[Stored dataset items]
Definition roster (g : Group) : list Z := map s_guid (m_memberSlots g).
(** Nobody is in the group or invited to it, and neither manager, table nor
    battleground know it. *)
Record disbanded (q : Z) (g : Group) (w : GW) : Prop := mk_disbanded {
  db_gone : w_heap w !! q = None;
  db_players p x : w_players w !! p = Some x -> gp_group x <> Some q /\ gp_original x <> Some q /\ gp_invite x <> Some q;
  db_found low : GetGroupByGUID (w_mgr w) low <> Some q;
  db_stored store : 0 <= store -> GetGroupByDbStoreId (w_mgr w) store <> Some q;
  db_rows p r : is_pvp g = false -> w_dbMembers w !! p = Some r -> mr_guid r <> m_dbStoreId g;
  db_side k : w_bgRaids w !! k <> Some q
}.
(** The member is out of the group, and the first of the others who is connected
    leads when he was the leader. *)
Record parted (q p : Z) (g : Group) (w w' : GW) : Prop := mk_parted {
  lg_roster : exists g', w_heap w' !! q = Some g' /\ roster g' = filter (fun x => x <> p) (roster g) /\
    m_leaderGuid g' = if m_leaderGuid g =? p
                      then default p (List.find (fun x => bool_decide (w_players w !! x <> None)) (filter (fun x => x <> p) (roster g)))
                      else m_leaderGuid g;
  lg_refs x : w_players w' !! p = Some x -> gp_group x <> Some q /\ gp_original x <> Some q;
  lg_others j h : j <> q -> w_heap w !! j = Some h -> exists h', w_heap w' !! j = Some h' /\ roster h' = roster h
}.

(** How many members a group needs for one to leave without its end, and who of the
    others is connected. *)
Definition least (g : Group) : Z := if is_pvp g || isLFGGroup g then 1 else 2.
Definition others_here (w : GW) (p : Z) (g : Group) : list Z :=
  filter (fun x => w_players w !! x <> None) (filter (fun x => x <> p) (roster g)).
(* ===== verification/Channel.v ===== *)
(** * Chat channels (src/server/game/Chat/Channels/Channel.h and Channel.cpp)

    A channel keeps its members with their flags, the banned guids, the owner
    and its settings.  Every operation of the class is a state-changing program
    [CH]: it reads and writes the channel and appends to a trace what leaves it
    (packets per receiver, calls on players, database statements), in the order
    of the code.  The players, the world configuration and the object lookup
    are the record [World].

    Claims: the ownership and flag invariant over every sequence of operations,
    who may change what, who can join, the succession of owners, the ghost
    member an owner leaves who kicks himself, the member list packet, and the
    database round trip. *)

From stdpp Require Import base gmap list strings sorting.
From Stdlib Require Import ZArith Lia.
From S2P Require Import Prelude ByteBuffer Util Columns ObjectGuid WorldPacket.
#[local] Open Scope Z_scope.

(** ** Constants *)

Inductive ChatNotify :=
| CHAT_JOINED_NOTICE | CHAT_LEFT_NOTICE | CHAT_YOU_JOINED_NOTICE | CHAT_YOU_LEFT_NOTICE
| CHAT_WRONG_PASSWORD_NOTICE | CHAT_NOT_MEMBER_NOTICE | CHAT_NOT_MODERATOR_NOTICE
| CHAT_PASSWORD_CHANGED_NOTICE | CHAT_OWNER_CHANGED_NOTICE | CHAT_PLAYER_NOT_FOUND_NOTICE
| CHAT_NOT_OWNER_NOTICE | CHAT_CHANNEL_OWNER_NOTICE | CHAT_MODE_CHANGE_NOTICE
| CHAT_ANNOUNCEMENTS_ON_NOTICE | CHAT_ANNOUNCEMENTS_OFF_NOTICE | CHAT_MODERATION_ON_NOTICE
| CHAT_MODERATION_OFF_NOTICE | CHAT_MUTED_NOTICE | CHAT_PLAYER_KICKED_NOTICE | CHAT_BANNED_NOTICE
| CHAT_PLAYER_BANNED_NOTICE | CHAT_PLAYER_UNBANNED_NOTICE | CHAT_PLAYER_NOT_BANNED_NOTICE
| CHAT_PLAYER_ALREADY_MEMBER_NOTICE | CHAT_INVITE_NOTICE | CHAT_INVITE_WRONG_FACTION_NOTICE
| CHAT_WRONG_FACTION_NOTICE | CHAT_INVALID_NAME_NOTICE | CHAT_NOT_MODERATED_NOTICE
| CHAT_PLAYER_INVITED_NOTICE | CHAT_PLAYER_INVITE_BANNED_NOTICE | CHAT_THROTTLED_NOTICE
| CHAT_NOT_IN_AREA_NOTICE | CHAT_NOT_IN_LFG_NOTICE | CHAT_VOICE_ON_NOTICE | CHAT_VOICE_OFF_NOTICE.

Definition notify_code (n : ChatNotify) : Z :=
  match n with
  | CHAT_JOINED_NOTICE => 0x00 | CHAT_LEFT_NOTICE => 0x01
  | CHAT_YOU_JOINED_NOTICE => 0x02 | CHAT_YOU_LEFT_NOTICE => 0x03
  | CHAT_WRONG_PASSWORD_NOTICE => 0x04 | CHAT_NOT_MEMBER_NOTICE => 0x05
  | CHAT_NOT_MODERATOR_NOTICE => 0x06 | CHAT_PASSWORD_CHANGED_NOTICE => 0x07
  | CHAT_OWNER_CHANGED_NOTICE => 0x08 | CHAT_PLAYER_NOT_FOUND_NOTICE => 0x09
  | CHAT_NOT_OWNER_NOTICE => 0x0A | CHAT_CHANNEL_OWNER_NOTICE => 0x0B
  | CHAT_MODE_CHANGE_NOTICE => 0x0C | CHAT_ANNOUNCEMENTS_ON_NOTICE => 0x0D
  | CHAT_ANNOUNCEMENTS_OFF_NOTICE => 0x0E | CHAT_MODERATION_ON_NOTICE => 0x0F
  | CHAT_MODERATION_OFF_NOTICE => 0x10 | CHAT_MUTED_NOTICE => 0x11
  | CHAT_PLAYER_KICKED_NOTICE => 0x12 | CHAT_BANNED_NOTICE => 0x13
  | CHAT_PLAYER_BANNED_NOTICE => 0x14 | CHAT_PLAYER_UNBANNED_NOTICE => 0x15
  | CHAT_PLAYER_NOT_BANNED_NOTICE => 0x16 | CHAT_PLAYER_ALREADY_MEMBER_NOTICE => 0x17
  | CHAT_INVITE_NOTICE => 0x18 | CHAT_INVITE_WRONG_FACTION_NOTICE => 0x19
  | CHAT_WRONG_FACTION_NOTICE => 0x1A | CHAT_INVALID_NAME_NOTICE => 0x1B
  | CHAT_NOT_MODERATED_NOTICE => 0x1C | CHAT_PLAYER_INVITED_NOTICE => 0x1D
  | CHAT_PLAYER_INVITE_BANNED_NOTICE => 0x1E | CHAT_THROTTLED_NOTICE => 0x1F
  | CHAT_NOT_IN_AREA_NOTICE => 0x20 | CHAT_NOT_IN_LFG_NOTICE => 0x21
  | CHAT_VOICE_ON_NOTICE => 0x22 | CHAT_VOICE_OFF_NOTICE => 0x23
  end.

Definition CHANNEL_FLAG_CUSTOM : Z := 0x01.
Definition CHANNEL_FLAG_TRADE : Z := 0x04.
Definition CHANNEL_FLAG_NOT_LFG : Z := 0x08.
Definition CHANNEL_FLAG_GENERAL : Z := 0x10.
Definition CHANNEL_FLAG_CITY : Z := 0x20.
Definition CHANNEL_FLAG_LFG : Z := 0x40.
Definition CHANNEL_DBC_FLAG_TRADE : Z := 0x00008.
Definition CHANNEL_DBC_FLAG_CITY_ONLY2 : Z := 0x00020.
Definition CHANNEL_DBC_FLAG_LFG : Z := 0x40000.
Definition MEMBER_FLAG_NONE : Z := 0x00.
Definition MEMBER_FLAG_OWNER : Z := 0x01.
Definition MEMBER_FLAG_MODERATOR : Z := 0x02.
Definition MEMBER_FLAG_MUTED : Z := 0x08.
Definition SMSG_CHANNEL_NOTIFY : Z := 0x099.
Definition SMSG_CHANNEL_LIST : Z := 0x09B.
Definition SMSG_USERLIST_ADD : Z := 0x3F0.
Definition SMSG_USERLIST_REMOVE : Z := 0x3F1.
Definition SMSG_USERLIST_UPDATE : Z := 0x3F2.
Definition RBAC_PERM_TWO_SIDE_INTERACTION_CHANNEL : Z := 26.
Definition RBAC_PERM_WHO_SEE_ALL_SEC_LEVELS : Z := 35.
Definition RBAC_PERM_SILENTLY_JOIN_CHANNEL : Z := 45.
Definition RBAC_PERM_CHANGE_CHANNEL_NOT_MODERATOR : Z := 46.
Definition SEC_PLAYER : Z := 0.
Definition LANG_UNIVERSAL : Z := 0.

(** ** Members *)

Record PlayerInfo := mkPlayerInfo { player : Z; flags : Z }.
(** The value a map's [operator[]] creates for a missing key. *)
Definition empty_info : PlayerInfo := mkPlayerInfo 0 0.

Definition has_flag (fl mask : Z) : bool := negb (Z.land fl mask =? 0).
Definition set_flag (mask : Z) (state : bool) (i : PlayerInfo) : PlayerInfo :=
  mkPlayerInfo (player i) (if state then u8 (Z.lor (flags i) mask)
                           else u8 (Z.land (flags i) (Z.lnot mask))).
Definition IsOwner (i : PlayerInfo) : bool := has_flag (flags i) MEMBER_FLAG_OWNER.
Definition SetOwnerFlag := set_flag MEMBER_FLAG_OWNER.
Definition IsModerator (i : PlayerInfo) : bool := has_flag (flags i) MEMBER_FLAG_MODERATOR.
Definition SetModeratorFlag := set_flag MEMBER_FLAG_MODERATOR.
Definition IsMuted (i : PlayerInfo) : bool := has_flag (flags i) MEMBER_FLAG_MUTED.
Definition SetMutedFlag := set_flag MEMBER_FLAG_MUTED.

Record Channel := mkChannel {
  _announce : bool; _ownership : bool; _IsSaved : bool;
  _flags : Z; _channelId : Z; _Team : Z; _ownerGUID : Z;
  _name : list Z; _password : list Z;
  playersStore : gmap Z PlayerInfo;
  bannedStore : gset Z
}.

Definition GetName (c : Channel) : list Z := _name c.
Definition GetChannelId (c : Channel) : Z := _channelId c.
Definition IsConstant (c : Channel) : bool := negb (_channelId c =? 0).
Definition IsAnnounce (c : Channel) : bool := _announce c.
Definition GetPassword (c : Channel) : list Z := _password c.
Definition GetFlags (c : Channel) : Z := _flags c.
Definition IsLFG (c : Channel) : bool := has_flag (GetFlags c) CHANNEL_FLAG_LFG.
Definition HasChannelFlag (c : Channel) (flag : Z) : bool := has_flag (_flags c) flag.
Definition GetNumPlayers (c : Channel) : Z := u32 (Z.of_nat (base.size (playersStore c))).
Definition IsOn (c : Channel) (who : Z) : bool := bool_decide (is_Some (playersStore c !! who)).
Definition IsBanned (c : Channel) (guid : Z) : bool := bool_decide (guid ∈ bannedStore c).
Definition GetPlayerFlags (c : Channel) (guid : Z) : Z :=
  match playersStore c !! guid with Some i => flags i | None => 0 end.
(** the element [operator[]] refers to *)
Definition info_at (c : Channel) (guid : Z) : PlayerInfo := default empty_info (playersStore c !! guid).

Definition with_announce (c : Channel) (b : bool) : Channel :=
  mkChannel b (_ownership c) (_IsSaved c) (_flags c) (_channelId c) (_Team c) (_ownerGUID c)
    (_name c) (_password c) (playersStore c) (bannedStore c).
Definition with_ownership (c : Channel) (b : bool) : Channel :=
  mkChannel (_announce c) b (_IsSaved c) (_flags c) (_channelId c) (_Team c) (_ownerGUID c)
    (_name c) (_password c) (playersStore c) (bannedStore c).
Definition with_owner (c : Channel) (g : Z) : Channel :=
  mkChannel (_announce c) (_ownership c) (_IsSaved c) (_flags c) (_channelId c) (_Team c) g
    (_name c) (_password c) (playersStore c) (bannedStore c).
Definition with_password (c : Channel) (p : list Z) : Channel :=
  mkChannel (_announce c) (_ownership c) (_IsSaved c) (_flags c) (_channelId c) (_Team c) (_ownerGUID c)
    (_name c) p (playersStore c) (bannedStore c).
Definition with_players (c : Channel) (m : gmap Z PlayerInfo) : Channel :=
  mkChannel (_announce c) (_ownership c) (_IsSaved c) (_flags c) (_channelId c) (_Team c) (_ownerGUID c)
    (_name c) (_password c) m (bannedStore c).
Definition with_banned (c : Channel) (s : gset Z) : Channel :=
  mkChannel (_announce c) (_ownership c) (_IsSaved c) (_flags c) (_channelId c) (_Team c) (_ownerGUID c)
    (_name c) (_password c) (playersStore c) s.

▶ Action item
If a line above holds the string "match", return it as it stands.

▶ Answer to this task
  match n with
  match playersStore c !! guid with Some i => flags i | None => 0 end.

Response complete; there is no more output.